Volume 6, Number 9, Fall 1978
Legends often center around lost treasures, and the Ozarks has a fascinating story with a number of variations. It begins back in the days when the earliest European explorers, namely Spaniards, came from the Gulf Of Mexico up the Mississippi and its tributaries (the White River which in recent years has been dammed to form Bull Shoals, Taneycomo, Table Rock, and Beaver) in search of precious metals and stones.
Legend has it these fortune seekers found their way to the upper reaches of the White River at the mouth of James River around the Galena area of Stone County. The Spaniards supposedly found Indians working silver mines in that area and managed to bargain for silver. Supposedly, more silver was obtained than could be taken back by the Spaniards, so they stashed the silver ingots (which they had made by pouring molten silver into musket barrels) in natural caves around the area, intending to return for it. They never did.
The next people to find the silver was a family named Yoacham who settled in the Galena area in the 1820s. The legend says they found the silver and cut slices of the round ingots, stamping their name YOACHAM on the coin which became known as Yoacham silver dollars. These were supposedly worth more than the U.S. government silver dollars of that day.
One variation on the legend says the early Yoacham family only found the silver mines from which they minted ore into Yoacham silver dollars. The Yoachams working these mines pulled out for richer promises in California during the gold rush of 1849.
Descendants of the Yoacham family still live in and around Galena. The late Tom Yocum spent a lifetime looking for solid proof of the legend -- i.e., a coin. Though he never found one, he said relatives in the Kimberling City area had the molds (which he had never seen). He also claimed to have talked to elderly people who had supposedly seen Yoacham dollars.
Marvin E. Tong, Director of the Ralph Foster Museum, discounts the validity of the legend, but gives some interesting theories on its origin. Supposedly, he says, the Yoacham family migrated from Hungary. The spelling of their name even today varies-Youchum, Yoachum, Yocum. He says the probable origin of a story about the dollar was brought by the immigrant Yoachams to the Ozarks. It seems there was a Bishop Yoacham of Hungary who become a saint and a coin was minted in his honor. This coin became known as the Yoacham "Stalard." He believes our word "dollar" was derived from "stalard."
Mr. Tong also discounts the legend on the geological basis that the Ozarks does not produce any appreciable amount of silver. A publication put out by the Missouri Geological Survey and Water Resources of Rolla, Missouri Minerals, states that the only minerals commercially produced in the Galena area are stone and gravel. However, quantities of lead-zinc ore have been found in the area. Galena was given its name from the mineral galena which was found in abundance on the surface of the ground in early settlement days. In fact, galena could easily be considered "fools silver" by novices. The publication states: "Almost without exception all the states silver production has come from the lead-zinc mines of the southwest Missouri Lead District."
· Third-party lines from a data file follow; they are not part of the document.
(** The lines of the query: how often each release is installed. *)
Fixpoint rpm_lines (fuel : nat) (machine data : string) (old_count new_count : Z) : option (Z * Z) :=
  match fuel with
  | O => None
  | S fuel' =>
      if empty data then Some (old_count, new_count)
      else
        let (line, rest) := getline data in
        match fields line with
        | [name; version; arch] =>
            if negb (eqs name CONSENT_RPM_NAME) || negb (eqs arch machine) then None
            else if eqs version "0.1.0-7" then rpm_lines fuel' machine rest (old_count + 1) new_count
            else if eqs version "0.1.0-8" then rpm_lines fuel' machine rest old_count (new_count + 1)
            else None
        | _ => None
        end
  end.

Section processes.
Context `{Host}.

Definition RpmUpgradePair : bool :=
  let c := host_rpm in
  if negb c.(ch_started) then false
  else
    let '(output, exited) := child_poll 40 256 c 0 "" in
    if negb exited then false
    else
      let output := child_drain 256 c.(ch_rest) output in
      if negb (bool_decide (c.(ch_status) = Some 0)) || (size output >? 256) then false
      else
        match host_machine with
        | None => false
        | Some machine =>
            match rpm_lines (S (String.length output)) machine output 0 0 with
            | Some (old_count, new_count) => (old_count =? 1) && (new_count =? 1)
            | None => false
            end
        end.

Definition Stopped : bool :=
  let c := host_systemctl in
  if negb c.(ch_started) then false
  else
    let '(output, finished) := child_poll 60 32 c 0 "" in
    finished && bool_decide (c.(ch_status) = Some 0) && eqs output ("0" +:+ String newline "").

Definition InUnit (unit : string) : bool := bool_decide (host_unit = Some unit).
End processes.

(** ** Files *)

(** A descriptor is [None] when it is not open. *)
Record Entry := mkEntry { en_name : string; en_fd : option path; en_identity : file_stat }.

Definition no_stat : file_stat := mk_file_stat 0 0 0 0 0 0 0 0 0.
Definition link_stat : file_stat := mk_file_stat 0 0 41471 0 1 0 0 0 0.

(** [q] is below the directory [p]. *)
Definition below (p q : path) : bool := bool_decide (take (length p) q = p ∧ q ≠ p).

(** A new directory is empty. *)
Definition add_directory (p : path) (st : file_stat) (t : disk_tree) : disk_tree :=
  <[p := NDir st]> (filter (λ e, below p e.1 = false) t).

Definition StateName (name : string) : bool :=
  if eqs name "definitions.registry" || starts_with ".registry-" name then true
  else existsb (λ prefix, eqs name prefix || starts_with (prefix +:+ ".retired-") name)
         ["consent.db"; "consent.db-journal"; "consent.db-wal"; "consent.db-shm"].

(** The components of a normalized absolute path. *)
Fixpoint split_loop (s word : string) : path :=
  match s with
  | EmptyString => [word]
  | String c s' => if bool_decide (c = "/"%char) then word :: split_loop s' "" else split_loop s' (word +:+ String c "")
  end.

Definition split_path (s : string) : path := split_loop (drop_str 1 s) "".

Section storage.
Context `{Os} `{Random} `{Host}.

Definition must (condition : bool) : F () := Require condition refused.

Definition Label (p : path) : F () := r ← sys; need r.

(** [mkdirat(dir, name, 0700)]. *)
Definition make_directory (dir : path) (name : string) : F (option Z) :=
  n ← look (dir ++ [name]);
  match n with
  | Some _ => r ← sys; mret (Some (default EEXIST r))
  | None => sys_do (add_directory (dir ++ [name]) (new_stat 16384 448))
  end.

(** [openat] with [O_CREAT | O_EXCL]. *)
Definition create_file (dir : path) (name : string) (mode : Z) : F (option Z) :=
  n ← look (dir ++ [name]);
  match n with
  | Some _ => r ← sys; mret (Some (default EEXIST r))
  | None => sys_do (<[dir ++ [name] := NFile (new_stat 32768 mode) ""]>)
  end.

(** [lstat] and [fstatat(..., AT_SYMLINK_NOFOLLOW)]: the attributes or [errno]. *)
Definition lstat (p : path) : F (Z + file_stat) :=
  r ← sys;
  match r with
  | Some e => mret (inl e)
  | None =>
      n ← look p;
      mret match n with None => inl ENOENT | Some n => inr (default link_stat (node_stat n)) end
  end.

Definition absent (r : Z + file_stat) : bool := bool_decide (r = inl ENOENT).

(** *** Directory *)

Definition directory_valid (st : file_stat) (last : bool) (permitted_owner : Z) : bool :=
  ((st.(st_uid) =? 0) || (last && (st.(st_uid) =? permitted_owner))) && (Z.land st.(st_mode) 18 =? 0).

(** Open one component: whether it was created. *)
Definition open_directory (parent : path) (name : string) (create : bool) : F bool :=
  r ← openat parent name true;
  match r with
  | None => mret false
  | Some e =>
      if (e =? ENOENT) && create then
        made ← make_directory parent name;
        need made;;
        r ← openat parent name true;
        need r;;
        mret true
      else fail refused
  end.

(** The loop on the bytes of the path from [offset] on. *)
Fixpoint directory_loop (fuel : nat) (parent : path) (rest : string) (permitted_owner : Z) (create : bool)
    (group mode : Z) : F path :=
  match fuel with
  | O => fail refused
  | S fuel' =>
      if empty rest then fail refused
      else
        let end_ := find_char "/" rest in
        let last := bool_decide (end_ = None) in
        let name := match end_ with None => rest | Some n => take_str n rest end in
        let child := parent ++ [name] in
        must (negb (empty name) && negb (eqs name ".") && negb (eqs name ".."));;
        created ← open_directory parent name (create && last);
        st ← fstat child;
        let st := default no_stat st in
        must (S_ISDIR st.(st_mode));;
        must (directory_valid st last permitted_owner);;
        (if created : bool then own child 0 group mode;; Label child else mret ());;
        match end_ with
        | None => fsync child;; fsync parent;; mret child
        | Some n =>
            r ← sys;
            need r;;
            directory_loop fuel' child (drop_str (S n) rest) permitted_owner create group mode
        end
  end.

Definition Directory (p : string) (permitted_owner : Z) (create : bool) (group mode : Z) : F path :=
  must (negb (empty p) && front_is "/" p && negb (back_is "/" p));;
  r ← sys;
  need r;;
  directory_loop (String.length p) [] (drop_str 1 p) permitted_owner create group mode.

(** *** Entries *)

Definition file_valid (st : file_stat) (selected forbidden : Z) : bool :=
  S_ISREG st.(st_mode) && (st.(st_nlink) =? 1) && ((st.(st_uid) =? 0) || (st.(st_uid) =? selected)) &&
  (Z.land st.(st_mode) forbidden =? 0).

Definition File (dir : path) (name : string) (selected forbidden : Z) (optional : bool) : F Entry :=
  r ← openat dir name false;
  match r with
  | Some e => if optional && (e =? ENOENT) then mret (mkEntry name None no_stat) else fail refused
  | None =>
      st ← fstat (dir ++ [name]);
      match st with
      | None => fail refused
      | Some st => must (file_valid st selected forbidden);; mret (mkEntry name (Some (dir ++ [name])) st)
      end
  end.

Definition SameEntry (dir : path) (entry : Entry) : F () :=
  r ← lstat (dir ++ [entry.(en_name)]);
  must match r with
       | inl _ => false
       | inr st => (st.(st_dev) =? entry.(en_identity).(st_dev)) &&
                   (st.(st_ino) =? entry.(en_identity).(st_ino)) && S_ISREG st.(st_mode) && (st.(st_nlink) =? 1)
       end.

Definition Ownership (entry : Entry) (user group mode : Z) : F () :=
  match entry.(en_fd) with
  | None => fail refused
  | Some p => own p user group mode;; Label p;; fsync p
  end.

Definition Lock (dir : path) (name : string) (group mode : Z) : F path :=
  made ← create_file dir name mode;
  r ← match made with
      | Some e => if e =? EEXIST then openat dir name false else mret (Some e)
      | None => mret None
      end;
  need r;;
  st ← fstat (dir ++ [name]);
  let st := default no_stat st in
  must (S_ISREG st.(st_mode) && (st.(st_uid) =? 0) && (st.(st_nlink) =? 1) && (Z.land st.(st_mode) 95 =? 0));;
  r ← sys;
  need r;;
  (if bool_decide (made = None) || negb (st.(st_gid) =? group) || negb (Z.land st.(st_mode) 511 =? mode)
   then own (dir ++ [name]) 0 group mode else mret ());;
  Label (dir ++ [name]);;
  fsync (dir ++ [name]);;
  fsync dir;;
  mret (dir ++ [name]).

Definition Contents (entry : Entry) : F string :=
  let count := entry.(en_identity).(st_size) in
  must ((0 <? count) && (count <=? 1048576));;
  r ← sys;
  need r;;
  n ← look (default [] entry.(en_fd));
  must (count <=? size (content n));;
  mret (take_str (Z.to_nat count) (content n)).

(** *** PrepareRegistrations *)

Fixpoint registration_entries (dir : path) (names : list string) (bytes records : Z) (entries : list Entry)
  : F (list Entry) :=
  r ← sys;
  need r;;
  match names with
  | [] => mret entries
  | name :: names' =>
      let record := RegistrationName name in
      must (record || PendingRegistrationName name);;
      must (Z.of_nat (length entries) <? kMaxRegistrationEntries);;
      entry ← File dir name 0 3679 false;
      let count := entry.(en_identity).(st_size) in
      must ((0 <=? count) && (count <=? kMaxRegistrationFileBytes));;
      let bytes := bytes + count in
      let records := records + (if record then 1 else 0) in
      must ((bytes <=? kMaxRegistrationBytes) && (records <=? kMaxRegistrations));;
      registration_entries dir names' bytes records (entries ++ [entry])
  end.

Fixpoint adopt (dir : path) (entries : list Entry) (user group mode : Z) : F () :=
  match entries with
  | [] => mret ()
  | entry :: entries' =>
      SameEntry dir entry;;
      Ownership entry user group mode;;
      adopt dir entries' user group mode
  end.

Definition PrepareRegistrations (authority : path) (group : Z) : F () :=
  let dir := authority ++ [kRegistrationDirectory] in
  r ← openat authority kRegistrationDirectory true;
  match r with
  | Some e => if e =? ENOENT then mret () else fail refused
  | None =>
      st ← fstat dir;
      let st := default no_stat st in
      must (S_ISDIR st.(st_mode) && (st.(st_uid) =? 0) && (Z.land st.(st_mode) 23 =? 0));;
      r ← sys;
      need r;;
      names ← readdir_names dir;
      entries ← registration_entries dir names 0 0 [];
      adopt dir entries 0 group 416;;
      own dir 0 group 488;;
      Label dir;;
      fsync dir;;
      fsync authority
  end.

(** *** The pair and the receipt *)

(** Whether the attributes are right and whether the file is present. *)
Definition PairFile (dir : path) (name : string) (user group : Z) : F (bool * bool) :=
  r ← lstat (dir ++ [name]);
  match r with
  | inl e => must (e =? ENOENT);; mret (true, false)
  | inr st => mret (S_ISREG st.(st_mode) && (st.(st_uid) =? user) && (st.(st_gid) =? group) &&
                    (permissions st =? 384) && (st.(st_nlink) =? 1), true)
  end.

(** [None] is [false]. *)
Definition Pair (state : path) (user group : Z) : F (option (bool * bool)) :=
  '(valid, registry) ← PairFile state "definitions.registry" user group;
  if negb valid then mret None
  else
    '(valid, database) ← PairFile state "consent.db" user group;
    mret (if valid : bool then Some (registry, database) else None).

Definition RandomId : F string :=
  r ← sys;
  need r;;
  bytes ← random_bytes 16;
  r ← sys;
  need r;;
  mret (hex_bytes bytes).

Definition ProtectReceipt (authority : path) (group : Z) : F () :=
  entry ← File authority kName 0 95 false;
  let st := entry.(en_identity) in
  must ((st.(st_uid) =? 0) && (st.(st_gid) =? group) && (permissions st =? 416));;
  Label (authority ++ [kName]);;
  fsync (authority ++ [kName]);;
  fsync authority.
As for the early Yoachams being Hungarians, Mrs. Kathleen Van Buskirk who claims to be related to the Yoachams, says their ancestral origin is Welsh.
Before the White River was dammed to form Table Rock Lake, Mr. Tong searched for Yoacham Dollars in the area below the lake line. He was present when the Corps of Engineers unearthed some graves for relocation. He figured that if there was evidence anywhere of coins or molds, it might be in Pninah Yoachams grave. However, nothing was found.
Buck Marchbank has been in search of the coins for over twenty years. About twelve years ago, Buck found an outline of a person on a rock painting. Supposedly in the direction of the cache of Yoacham coins, but he lost track of it until last fall when he and I rediscovered it on a creek bed. The extensive use of a metal detector in the area only turned up a piece of barbed wire and metal foil,
Several years ago Mike Brittain, whose ancestors homesteaded in the Ozarks, showed me Xeroxed copies of an excerpt from a diary and a portion of a map which he claimed a friend had made when doing some research at the National Archives in Washington, D.C. The map indicated a carving or sign on a rock, a cave, and a small Spanish fort. Mike claimed to have found the foundation stones of the fort, but not the rock sign. The diary contained the last words of a man trying to escape from Indians. He talked
about the silver he had found in a mine or cave and the Indians closing in on him.
No doubt the story gets richer with each telling. The evidence, or lack of it, leaves the mind to unlimited imaginings. If a cache of silver dollars does exist, quite possibly it is under the lakes where so much of the early Ozarks communities lie as a result of the damming of the White River. As far as we know, no one has yet found a single Yoacham silver dollar.